Stored data entries:
Lemma resolveLoop_ok w pe importDesc ilt iat table n : forall st fns,
  0 <= idx st -> idx st + Z.of_nat n < 2 ^ 32 ->
  resolveLoop w pe importDesc ilt iat table n st = Ok fns ->
  exists imps,
    length imps = n /\
    (forall j imp, imps !! j = Some imp ->
       resolveEntry w pe importDesc ilt iat table (idx st + Z.of_nat j) = Ok imp /\
       (0 < Ordinal imp \/ fnName imp <> EmptyString)) /\
    fns = importedFunctions st ++ List.filter (fun imp => negb (isInvalid imp)) imps.
Proof.
  induction n as [|n IH]; intros st fns H0 Hn; cbn [resolveLoop].
  - intros [= <-]. exists []. rewrite app_nil_r. repeat split; auto;
      discriminate.
  - destruct (resolveBody w pe importDesc ilt iat table st) as [st'|r] eqn:B;
      [|intros ->; now apply resolveBody_done in B].
    apply resolveBody_next_inv in B as (imp0 & He & Hv & Hi & Hf).
    rewrite wrap32_small in Hi by lia. intros R.
    destruct (IH st' fns ltac:(lia) ltac:(lia) R) as (imps & Hlen & Hentries & ->).
    assert (0 < Ordinal imp0 \/ fnName imp0 <> EmptyString) as Hv'.
    { destruct Hv as [Hv|Hv]; [|auto].
      apply resolveEntry_shape in He as (_ & _ & [H|[H|H]]); left; lia. }
    exists (imp0 :: imps). split; [cbn; lia|]. split.
    + intros j imp Hj. destruct j as [|j].
      * injection Hj as <-. rewrite Z.add_0_r. auto.
      * destruct (Hentries j imp Hj) as [E V]. split; [|exact V].
        rewrite <- E. f_equal. lia.
    + rewrite Hf, <- app_assoc. f_equal. cbn [List.filter].
      destruct (isInvalid imp0); cbn [negb]; [reflexivity|].
      assert ((0 <? Ordinal imp0) || negb (String.eqb (fnName imp0) EmptyString) = true)
        as ->; [|reflexivity].
      destruct Hv' as [Hv'|Hv'].
      * apply Z.ltb_lt in Hv'. now rewrite Hv'.
      * apply String.eqb_neq in Hv'. rewrite Hv'. apply orb_true_r.
Qed.

(** X7: when the resolver returns, every entry of the table of record
    was decoded without error to an import that has an ordinal or a
    name, and the result is exactly the imports not marked invalid, in
    table order. *)
Theorem resolver_returns_the_valid_entries w pe importDesc ilt iat fns :
  Z.of_nat (length (tableOfRecord ilt iat)) < 2 ^ 32 ->
  resolveTables w pe importDesc ilt iat = Ok fns ->
  exists imps,
    length imps = length (tableOfRecord ilt iat) /\
    (forall i imp, imps !! i = Some imp ->
       resolveEntry w pe importDesc ilt iat (tableOfRecord ilt iat) (Z.of_nat i)
         = Ok imp /\
       (0 < Ordinal imp \/ fnName imp <> EmptyString)) /\
    fns = List.filter (fun imp => negb (isInvalid imp)) imps.
Proof.
  unfold resolveTables, tableOfRecord.
  destruct (Nat.eqb_spec (length iat) 0) as [Ha|Ha];
    destruct (Nat.eqb_spec (length ilt) 0) as [Hl|Hl];
    cbn [andb]; try discriminate.
  all: destruct (Nat.ltb_spec 0 (length ilt)); try lia.
  all: try (destruct (Nat.ltb_spec 0 (length iat)); try lia).
  all: intros Hlen R; rewrite wrap32_small, Nat2Z.id in R by lia;
    apply resolveLoop_ok in R as (imps & H1 & H2 & H3);
    cbn [idx importedFunctions] in *; try lia;
    exists imps; split; [exact H1|]; split; [|exact H3];
    intros i imp Hi; exact (H2 i imp Hi).
Qed.

(** X8: when the lookup table and the address table both start with a
    zero entry, both are read as empty and the parse of the module fails
    with the damaged-table error. *)
Theorem two_empty_tables_are_damaged w k pe importDesc maxLen :
  readThunk w pe (OriginalFirstThunk importDesc) = Ok 0 ->
  readThunk w pe (FirstThunk importDesc) = Ok 0 ->
  parseImports w (S k) pe importDesc maxLen = Err ErrDamaged.
Proof.
  intros Hl Ha.
  assert (forall rva, readThunk w pe rva = Ok 0 ->
            getImportTable w (S k) pe rva maxLen = Ok []) as E.
  { intros rva H. unfold getImportTable. cbn [tableLoop].
    rewrite tableBody_terminator; auto. reflexivity. }
  unfold parseImports. rewrite (E _ Hl). cbn [mbind outcome_bind].
  rewrite (E _ Ha). reflexivity.
Qed.

End ResolverSuccess.

(** ** The modules the walk collects *)

Section WalkerResults.

Context {C : Container}.

Lemma parseImports_ok_inv w fuel pe importDesc maxLen fns :
  parseImports w fuel pe importDesc maxLen = Ok fns ->
  exists ilt iat, resolveTables w pe importDesc ilt iat = Ok fns.
Proof.
  unfold parseImports.
  destruct (getImportTable w fuel pe (OriginalFirstThunk importDesc) maxLen)
    as [ilt|e| |]; try discriminate.
  cbn [mbind outcome_bind].
  destruct (getImportTable w fuel pe (FirstThunk importDesc) maxLen)
    as [iat|e| |]; try discriminate.
  cbn [mbind outcome_bind]. eauto.
Qed.

Lemma walkBody_next_inv fuel pe size st st' :
  walkBody fuel pe size st = Next st' ->
  exists importDesc fns,
    readDescriptor pe (cursor st) size = Ok importDesc /\
    isZeroDescriptor importDesc = false /\
    (forall imp, imp ∈ fns -> wellFormed imp) /\
    cursor st' = wrap32 (cursor st + descriptorSize) /\
    Imports st' = addModule pe (offsetOf pe (cursor st)) importDesc fns (Imports st).
Proof.
  unfold walkBody.
  destruct (readDescriptor pe (cursor st) size) as [d|e| |]; try discriminate.
  destruct (isZeroDescriptor d) eqn:Z0; [discriminate|].
  destruct (Is64 pe);
    match goal with |- context [match ?p with _ => _ end] =>
      destruct p as [fns|e| |] eqn:P end; try discriminate.
  all: apply parseImports_ok_inv in P as (ilt & iat & R).
  all: intros H; exists d, fns; repeat split; auto;
    try (intros imp Himp;
         destruct (resolveTables_outputs _ _ _ _ _ _ R imp Himp)
           as (i & _ & He & Hinv & Hv);
         exact (kept_entry_is_well_formed _ _ _ _ _ _ _ _ He Hinv Hv)).
  all: unfold addModule; destruct (IsValidDosFilename _); injection H as <-;
    reflexivity.
Qed.

(** X9: the walk only appends to the list of imports, also when it ends
    in an error.  Every module it appends carries a descriptor that was
    read at a cursor of the walk and is not the null descriptor, the file
    offset of that cursor, a name that is the string at the name RVA of
    the descriptor and passed the file-name check, and well-formed
    functions. *)
Theorem walker_only_appends_valid_modules fuel pe imports rva size :
  exists added,
    fst (parseImportDirectory fuel pe imports rva size) = imports ++ added /\
    forall m, m ∈ added ->
      IsValidDosFilename (impName m) = true /\
      impName m = getStringAtRVA pe (Name (Descriptor m)) /\
      isZeroDescriptor (Descriptor m) = false /\
      (exists k, readDescriptor pe (nthCursor rva k) size = Ok (Descriptor m) /\
                 impOffset m = offsetOf pe (nthCursor rva k)) /\
      (forall imp, imp ∈ Functions m -> wellFormed imp).
Proof.
  unfold parseImportDirectory. generalize fuel at 2. intros n.
  assert (forall k st, cursor st = nthCursor rva k ->
    exists added,
      fst (walkLoop fuel pe size n st) = Imports st ++ added /\
      forall m, m ∈ added ->
        IsValidDosFilename (impName m) = true /\
        impName m = getStringAtRVA pe (Name (Descriptor m)) /\
        isZeroDescriptor (Descriptor m) = false /\
        (exists k, readDescriptor pe (nthCursor rva k) size = Ok (Descriptor m) /\
                   impOffset m = offsetOf pe (nthCursor rva k)) /\
        (forall imp, imp ∈ Functions m -> wellFormed imp)) as Inv.
  { induction n as [|n IH]; intros k st Hc; cbn [walkLoop].
    - exists []. rewrite app_nil_r. split; [reflexivity|].
      intros m Hm. now apply elem_of_nil in Hm.
    - destruct (walkBody fuel pe size st) as [st'|r] eqn:B.
      + apply walkBody_next_inv in B as (d & fns & Hread & Hz & Hwf & Hc' & Himp).
        destruct (IH (S k) st') as (added & Hfst & Hadded).
        { rewrite Hc', Hc. reflexivity. }
        rewrite Hfst, Himp. unfold addModule.
        destruct (IsValidDosFilename (getStringAtRVA pe (Name d))) eqn:V.
        * eexists (_ :: added). rewrite <- app_assoc. split; [reflexivity|].
          intros m Hm. apply elem_of_cons in Hm as [->|Hm]; [|auto].
          cbn [impName Descriptor impOffset Functions].
          repeat split; auto. exists k. rewrite <- Hc. auto.
        * exists added. auto.
      + exists []. rewrite app_nil_r. split; [reflexivity|].
        intros m Hm. now apply elem_of_nil in Hm. }
  apply (Inv 0%nat). reflexivity.
Qed.

End WalkerResults.


(** ** Reads inside the file *)

Section ReadsInside.

Context {C : Container}.

Lemma byteZ_range b : 0 <= byteZ b < 256.
Proof.
  unfold byteZ. pose proof (Byte.to_N_bounded b). lia.
Qed.

Lemma leUint_range bs : 0 <= leUint bs < 256 ^ Z.of_nat (length bs).
Proof.
  induction bs as [|b bs IH]; [cbn; lia|].
  cbn [leUint length]. rewrite Nat2Z.inj_succ, Z.pow_succ_r by lia.
  pose proof (byteZ_range b). lia.
Qed.

Lemma goSlice_some a lo hi buf :
  goSlice a lo hi = Some buf ->
  0 <= lo <= hi /\ hi <= Z.of_nat (length a) /\
  buf = firstn (Z.to_nat (hi - lo)) (skipn (Z.to_nat lo) a).
Proof.
  unfold goSlice.
  destruct (Z.leb_spec 0 lo), (Z.leb_spec lo hi),
    (Z.leb_spec hi (Z.of_nat (length a))); cbn [andb]; try discriminate.
  intros [= <-]. auto.
Qed.

(** X14: a thunk is only ever decoded from bytes inside the file: when
    the read of a thunk returns a value, the [width] bytes at the file
    offset of the RVA lie within the buffer, the value is their
    little-endian number, and it fits the width. *)
Theorem thunk_reads_stay_inside_the_file w pe rva thunk :
  readThunk w pe rva = Ok thunk ->
  offsetOf pe rva + thunkSize w <= Z.of_nat (length (data pe)) /\
  thunk = leUint (firstn (Z.to_nat (thunkSize w))
                    (skipn (Z.to_nat (offsetOf pe rva)) (data pe))) /\
  0 <= thunk < 2 ^ (8 * thunkSize w).
Proof.
  unfold readThunk.
  destruct (goSlice _ _ _) as [buf|] eqn:G; [|discriminate].
  pose proof (goSlice_length _ _ _ _ G) as L.
  apply goSlice_some in G as (Hlo & Hhi & ->).
  pose proof (offsetOf_range pe rva) as R.
  assert (0 < thunkSize w <= 8) as Hw by (destruct w; cbn; lia).
  assert (wrap32 (offsetOf pe rva + thunkSize w) = offsetOf pe rva + thunkSize w) as E.
  { unfold wrap32 in *.
    destruct (Z.lt_ge_cases (offsetOf pe rva + thunkSize w) (2 ^ 32)).
    - apply Z.mod_small. lia.
    - exfalso. revert Hlo.
      replace (offsetOf pe rva + thunkSize w)
        with ((offsetOf pe rva + thunkSize w - 2 ^ 32) + 1 * 2 ^ 32) by lia.
      rewrite Z.mod_add by lia. rewrite Z.mod_small; lia. }
  rewrite E in *.
  replace (offsetOf pe rva + thunkSize w - offsetOf pe rva) with (thunkSize w) in * by lia.
  unfold binaryRead.
  match goal with |- context [(?a <? ?b)%nat] =>
    destruct (Nat.ltb_spec a b) as [Hlt|Hge] end; [discriminate|].
  intros [= <-]. rewrite firstn_firstn, Nat.min_id.
  repeat split; try lia.
  - apply leUint_range.
  - pose proof (leUint_range (firstn (Z.to_nat (thunkSize w))
                   (skipn (Z.to_nat (offsetOf pe rva)) (data pe)))) as [_ Hr].
    replace (256 ^ Z.of_nat (length (firstn (Z.to_nat (thunkSize w))
               (skipn (Z.to_nat (offsetOf pe rva)) (data pe)))))
      with (2 ^ (8 * thunkSize w)) in Hr; [exact Hr|].
    replace (Z.of_nat (length (firstn (Z.to_nat (thunkSize w))
               (skipn (Z.to_nat (offsetOf pe rva)) (data pe)))))
      with (thunkSize w) by lia.
    change 256 with (2 ^ 8). rewrite <- Z.pow_mul_r by lia. reflexivity.
Qed.
(** *** The install listener *)

(** The promise the install listener hands to [event.waitUntil] is
    fulfilled whatever the network does: the handler at the end of the
    chain turns every rejection into a console line. *)
Lemma install_listener_never_rejects w :
  (install_listener w).1 = Fulfilled tt.
Proof.
  unfold install_listener, and_then at 1, log at 1, catch. cbv beta iota.
  destruct (and_then _ _ _) as [[[]|error] w']; done.
Qed.

(** The dynamic entry of a request after a miss whose fetch resolved. *)
Lemma cacheFirst_miss_copy request response w :
  stored STATIC_CACHE (url request) w = None →
  network (fetched w) request = Fulfilled response →
  stored DYNAMIC_CACHE (url request) (cacheFirst request w).2 =
    (if ok response && cache_admits request response then Some response
     else stored DYNAMIC_CACHE (url request) w).
Proof.
  intros Hs Hnet. rewrite (cacheFirst_miss_resolved _ _ _ Hs Hnet). cbn [snd].
  rewrite keep_copy_stored, stored_add_fetched, stored_caches_open.
  destruct (ok response), (cache_admits request response); cbn [andb].
  - by rewrite decide_True.
  - by rewrite decide_False by (by intros (_ & ? & _)).
  - by rewrite decide_False by (by intros [? _]).
  - by rewrite decide_False by (by intros [? _]).
Qed.

(** *** Claims on the fetch strategies *)

(** C4 (as amended): network-first always starts with one live fetch.  When
    the fetch resolves, its response is returned whatever the dynamic
    partition holds, and a copy replaces the dynamic partition's entry
    exactly when the response is ok and the cache takes it (the request is
    a GET and the status is not 206); any other response is returned and
    leaves the entry as it was.  When the fetch rejects, the copy that
    matches the request in the dynamic partition is returned if there is
    one, which takes a GET request, and otherwise the rejection is passed
    on to the caller. *)
Theorem networkFirst_outcomes request w :
  let r := networkFirst request w in
  fetched r.2 = fetched w ++ [(request, network (fetched w) request)] ∧
  match network (fetched w) request with
  | Fulfilled response =>
      r.1 = Fulfilled response ∧
      stored DYNAMIC_CACHE (url request) r.2 =
        (if ok response && cache_admits request response then Some response
         else stored DYNAMIC_CACHE (url request) w)
  | Rejected error =>
      r.1 = match matching DYNAMIC_CACHE request w with
            | Some cached => Fulfilled cached
            | None => Rejected error
            end
  end.
Proof.
  intros r; subst r.
  destruct (network (fetched w) request) as [response|error] eqn:Hnet.
  - rewrite (networkFirst_resolved _ _ _ Hnet). cbn [fst snd].
    rewrite keep_copy_fetched, keep_copy_stored, stored_add_fetched.
    split; [done|split; [done|]].
    destruct (ok response), (cache_admits request response); cbn [andb].
    + by rewrite decide_True.
    + by rewrite decide_False by (by intros (_ & ? & _)).
    + by rewrite decide_False by (by intros [? _]).
    + by rewrite decide_False by (by intros [? _]).
  - by destruct (networkFirst_rejected _ _ _ Hnet) as (w' & -> & Hlog & _).
Qed.


(** C6: when the request misses the static partition and its fetch
    rejects, cache-first fulfils, with the static partition's entry for
    /offline.html if there is one and with a synthesized response of
    status 503 otherwise; the promise it returns is never rejected. *)
Theorem cacheFirst_offline_fallback request error w :
  stored STATIC_CACHE (url request) w = None →
  network (fetched w) request = Rejected error →
  (cacheFirst request w).1 =
    match stored STATIC_CACHE "/offline.html" w with
    | Some offlinePage => Fulfilled offlinePage
    | None => Fulfilled offline_response
    end ∧
  status offline_response = 503%N ∧
  ∀ reason, (cacheFirst request w).1 ≠ Rejected reason.
Proof.
  intros Hs Hnet.
  destruct (cacheFirst_miss_rejected _ _ _ Hs Hnet) as (w' & -> & _).
  cbn [fst]. by destruct (stored STATIC_CACHE "/offline.html" w).
Qed.

(** C10 (as amended): cache-first reads the static partition only.  For a
    request that misses the static partition, the first run leaves the
    static partition as it found it, fetches, and writes the fetched
    response into the dynamic partition exactly when that response is ok
    and the cache takes it (a GET request, a status other than 206).  The
    repeat of the request fetches again; it is answered with what that
    fetch brings, or with the offline fallback of the static partition when
    that fetch rejects, and never with the copy in the dynamic partition:
    its response is the same in every world with the same static partition
    and fetch history, whatever the dynamic partition holds there. *)
Theorem cacheFirst_never_serves_dynamic_copy request w :
  stored STATIC_CACHE (url request) w = None →
  let w1 := (cacheFirst request w).2 in
  let r2 := cacheFirst request w1 in
  (∀ key, stored STATIC_CACHE key w1 = stored STATIC_CACHE key w) ∧
  fetched w1 = fetched w ++ [(request, network (fetched w) request)] ∧
  (∀ response, network (fetched w) request = Fulfilled response →
     stored DYNAMIC_CACHE (url request) w1 =
       (if ok response && cache_admits request response then Some response
        else stored DYNAMIC_CACHE (url request) w)) ∧
  fetched r2.2 = fetched w1 ++ [(request, network (fetched w1) request)] ∧
  r2.1 = match network (fetched w1) request with
         | Fulfilled again => Fulfilled again
         | Rejected _ =>
             Fulfilled (default offline_response (stored STATIC_CACHE "/offline.html" w))
         end ∧
  ∀ v, fetched v = fetched w1 →
       (∀ key, stored STATIC_CACHE key v = stored STATIC_CACHE key w1) →
       (cacheFirst request v).1 = r2.1.
Proof.
  intros Hs w1 r2.
  assert (Hs1 : stored STATIC_CACHE (url request) w1 = None).
  { subst w1. by rewrite cacheFirst_static_unchanged. }
  split; [intros; apply cacheFirst_static_unchanged|].
  split; [by apply cacheFirst_miss_fetches|].
  split; [intros response Hnet; by apply cacheFirst_miss_copy|].
  split; [by apply cacheFirst_miss_fetches|].
  split; [|intros v Hlog Hstatic; by apply cacheFirst_reads_static_only].
  subst r2. destruct (network (fetched w1) request) as [again|error] eqn:Hnet.
  - by rewrite (cacheFirst_miss_resolved _ _ _ Hs1 Hnet).
  - destruct (cacheFirst_miss_rejected _ _ _ Hs1 Hnet) as (w' & -> & _).
    cbn [fst]. subst w1. by rewrite cacheFirst_static_unchanged.
Qed.
(** C2, on the code.  When the deadline of the head request passes, the
    request is rejected with [timeout], but the timer callback then calls
    [shift] on [_read_buffer], which throws: the head stays in
    [_read_queue].  The next tick finds the same expired head again, and
    data that arrives later never reaches the second request. *)
Theorem timeout_leaves_head_in_queue :
  tick 1000 two_pending =
    (two_pending, [ng_callback 0 "timeout"],
     Some (TypeError "this._read_buffer.shift is not a function"))
  /\ _read_queue (fst (fst (tick 1000 two_pending))) = [request_a; request_b]
  /\ _read_queue (fst (fst (tick 1000 two_pending))) <> [request_b]
  /\ tick 1010 (on_data [1; 2; 3; 4; 5] two_pending) =
       (on_data [1; 2; 3; 4; 5] two_pending, [ng_callback 0 "timeout"],
        Some (TypeError "this._read_buffer.shift is not a function")).
Proof.
  repeat split; try reflexivity.
  cbn. discriminate.
Qed.

(** ** Service check *)

(** C3, on the code.  The card answers the service request with the 12
    bytes [03 <idm> 01 FF FF].  [_request_service] passes its validator to
    [_card_command] as a second argument, which [_card_command] does not
    have, so the reply is accepted: [_request_service] resolves, and
    [read_block] goes on to send the block read [06 <idm> 01 8B 00 01 80 00]
    and resolves with the block. *)
Theorem request_service_accepts_missing_service :
  let reply := [3] ++ idm0 ++ [1; 255; 255] in
  List.length reply = 12%nat
  /\ to_hex (slice_from 10 reply) = "ffff"%string
  /\ fst (_request_service idm0 [139; 0] no_service_world) = Resolved tt
  /\ fst (read_block idm0 [139; 0] 0 1 no_service_world) = Resolved balance_block
  /\ sent_card_commands (snd (read_block idm0 [139; 0] 0 1 no_service_world)) =
       [[2] ++ idm0 ++ [1; 139; 0];
        [6] ++ idm0 ++ [1; 139; 0; 1; 128; 0]].
Proof. vm_compute. repeat split. Qed.

(** ** Reading a service of several blocks *)

Lemma fold_serial_in_order (funcs : list (M bytes)) :
  forall (promise : M (list bytes)) (w : world),
    fold_left
      (fun promise func =>
         then_ promise
           (fun result =>
              then_ (called_in_handler func)
                (fun a => resolve (result ++ [a])) reject)
           reject) funcs promise w =
    match promise w with
    | (Resolved result, w') => in_order funcs result w'
    | (Rejected e, w') => (Rejected e, w')
    | (Pending, w') => (Pending, w')
    | (Thrown x, w') => (Thrown x, w')
    | (Uncaught x, w') => (Uncaught x, w')
    end.
Proof.
  induction funcs as [| func funcs IH]; intros promise w; cbn [fold_left in_order].
  - now destruct (promise w) as [[result | e | | x | x] w'].
  - rewrite IH. unfold then_ at 1.
    destruct (promise w) as [[result | e | | x | x] w']; try reflexivity.
    unfold then_, called_in_handler.
    now destruct (func w') as [[a | e | | x | x] w''].
Qed.

(** [serial] runs its functions in order. *)
Lemma serial_in_order (funcs : list (M bytes)) (w : world) :
  serial funcs w = in_order funcs [] w.
Proof. unfold serial. now rewrite fold_serial_in_order. Qed.
(** C1, amended: for every prediction list [to_predictions_chart] returns a
    chart over a frame whose rows, in the two fields the chart draws, are the
    pairs of the class label and the probability rounded to two decimals and
    then multiplied by 100; on [("n01", "cat", 0.87); ("n02", "dog", 0.05)]
    these are two rows with probabilities 87.0 and 5.0. *)
Theorem C1_chart_rows_rounded_then_scaled :
  (forall predictions : list Prediction,
     exists chart,
       to_predictions_chart predictions = Some chart /\
       encoded_rows chart
       = map (fun p => [Pd.CStr p.1.2;
                        Pd.CFloat (Float.mul (Np.round p.2 2) (Float.of_Z 100))])
             predictions) /\
  (exists chart,
     to_predictions_chart
       [("n01", "cat", Float.of_ratio 87 100); ("n02", "dog", Float.of_ratio 5 100)]
     = Some chart /\
     encoded_rows chart
     = [[Pd.CStr "cat"; Pd.CFloat (Float.of_Z 87)];
        [Pd.CStr "dog"; Pd.CFloat (Float.of_Z 5)]]).
Proof.
  split.
  - intros predictions.
    destruct (to_predictions_chart_data predictions)
      as (chart & Hchart & Hdata & _ & Hx & Hy).
    exists chart. split; [exact Hchart|].
    unfold encoded_rows. rewrite Hdata, Hx, Hy.
    apply chart_frame_label_probability.
  - eexists. split; vm_compute; reflexivity.
Qed.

● **Problem to solve**: Extract the lines above, from the first one through the one containing "(forall j imp, imps !! j = Some imp ->", and return only those, unchanged.

● **Written solution**:
Lemma resolveLoop_ok w pe importDesc ilt iat table n : forall st fns,
  0 <= idx st -> idx st + Z.of_nat n < 2 ^ 32 ->
  resolveLoop w pe importDesc ilt iat table n st = Ok fns ->
  exists imps,
    length imps = n /\
    (forall j imp, imps !! j = Some imp ->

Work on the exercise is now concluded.